#### RECORDS TO USE:
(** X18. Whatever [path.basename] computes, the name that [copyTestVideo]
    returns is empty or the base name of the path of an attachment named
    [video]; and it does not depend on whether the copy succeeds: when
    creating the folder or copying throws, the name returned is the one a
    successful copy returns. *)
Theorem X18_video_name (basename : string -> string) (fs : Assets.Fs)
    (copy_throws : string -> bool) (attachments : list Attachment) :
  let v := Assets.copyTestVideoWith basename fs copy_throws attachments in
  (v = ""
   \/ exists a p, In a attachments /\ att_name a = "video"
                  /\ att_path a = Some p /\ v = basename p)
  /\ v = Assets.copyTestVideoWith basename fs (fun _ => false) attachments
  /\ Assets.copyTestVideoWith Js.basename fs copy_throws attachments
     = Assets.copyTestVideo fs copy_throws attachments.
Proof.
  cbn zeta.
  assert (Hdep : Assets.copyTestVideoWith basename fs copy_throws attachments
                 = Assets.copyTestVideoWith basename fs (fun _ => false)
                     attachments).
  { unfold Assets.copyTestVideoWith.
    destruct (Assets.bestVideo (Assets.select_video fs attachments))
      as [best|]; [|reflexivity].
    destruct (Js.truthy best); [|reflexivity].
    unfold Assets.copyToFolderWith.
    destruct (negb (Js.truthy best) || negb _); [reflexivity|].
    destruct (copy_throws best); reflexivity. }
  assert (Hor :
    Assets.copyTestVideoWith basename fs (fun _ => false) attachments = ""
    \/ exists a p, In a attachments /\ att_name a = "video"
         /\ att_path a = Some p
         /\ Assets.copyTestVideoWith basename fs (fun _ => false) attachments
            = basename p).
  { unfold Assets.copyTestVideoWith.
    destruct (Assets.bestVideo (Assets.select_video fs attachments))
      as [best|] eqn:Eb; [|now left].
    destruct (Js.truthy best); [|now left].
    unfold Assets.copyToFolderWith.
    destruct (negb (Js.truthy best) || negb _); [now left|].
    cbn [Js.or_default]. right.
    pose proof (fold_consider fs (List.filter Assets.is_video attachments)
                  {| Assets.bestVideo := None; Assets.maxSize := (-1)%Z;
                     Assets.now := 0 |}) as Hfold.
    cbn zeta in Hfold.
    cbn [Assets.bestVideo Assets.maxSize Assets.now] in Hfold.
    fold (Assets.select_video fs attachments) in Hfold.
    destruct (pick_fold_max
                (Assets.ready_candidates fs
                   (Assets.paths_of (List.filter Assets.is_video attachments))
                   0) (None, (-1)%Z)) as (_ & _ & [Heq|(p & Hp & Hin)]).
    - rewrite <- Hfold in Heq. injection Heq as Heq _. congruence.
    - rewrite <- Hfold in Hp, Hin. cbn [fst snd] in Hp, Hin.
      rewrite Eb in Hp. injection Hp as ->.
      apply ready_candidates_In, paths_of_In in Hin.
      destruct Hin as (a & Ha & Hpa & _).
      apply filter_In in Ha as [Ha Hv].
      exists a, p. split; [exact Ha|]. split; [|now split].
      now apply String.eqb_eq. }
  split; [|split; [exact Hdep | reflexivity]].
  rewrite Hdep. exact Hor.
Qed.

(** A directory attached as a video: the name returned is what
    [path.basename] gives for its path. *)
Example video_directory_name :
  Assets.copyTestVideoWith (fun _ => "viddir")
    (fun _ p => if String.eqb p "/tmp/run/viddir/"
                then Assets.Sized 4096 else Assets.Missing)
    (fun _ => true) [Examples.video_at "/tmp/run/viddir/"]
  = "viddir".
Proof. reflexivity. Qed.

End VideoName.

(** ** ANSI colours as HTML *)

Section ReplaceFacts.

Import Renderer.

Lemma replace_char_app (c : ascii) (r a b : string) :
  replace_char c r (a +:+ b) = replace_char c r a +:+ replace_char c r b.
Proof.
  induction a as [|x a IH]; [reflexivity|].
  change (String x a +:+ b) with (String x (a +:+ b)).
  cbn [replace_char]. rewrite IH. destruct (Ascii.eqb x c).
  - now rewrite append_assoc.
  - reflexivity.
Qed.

#### WHAT THE TASK REQUIRES:
Reproducing the whole listing above is not the task. Copy exactly only the lines from the one with "(** A directory" to the one with "(fun _ p => if", both kept.

#### EXERCISE RESULT:
(** A directory attached as a video: the name returned is what
    [path.basename] gives for its path. *)
Example video_directory_name :
  Assets.copyTestVideoWith (fun _ => "viddir")
    (fun _ p => if String.eqb p "/tmp/run/viddir/"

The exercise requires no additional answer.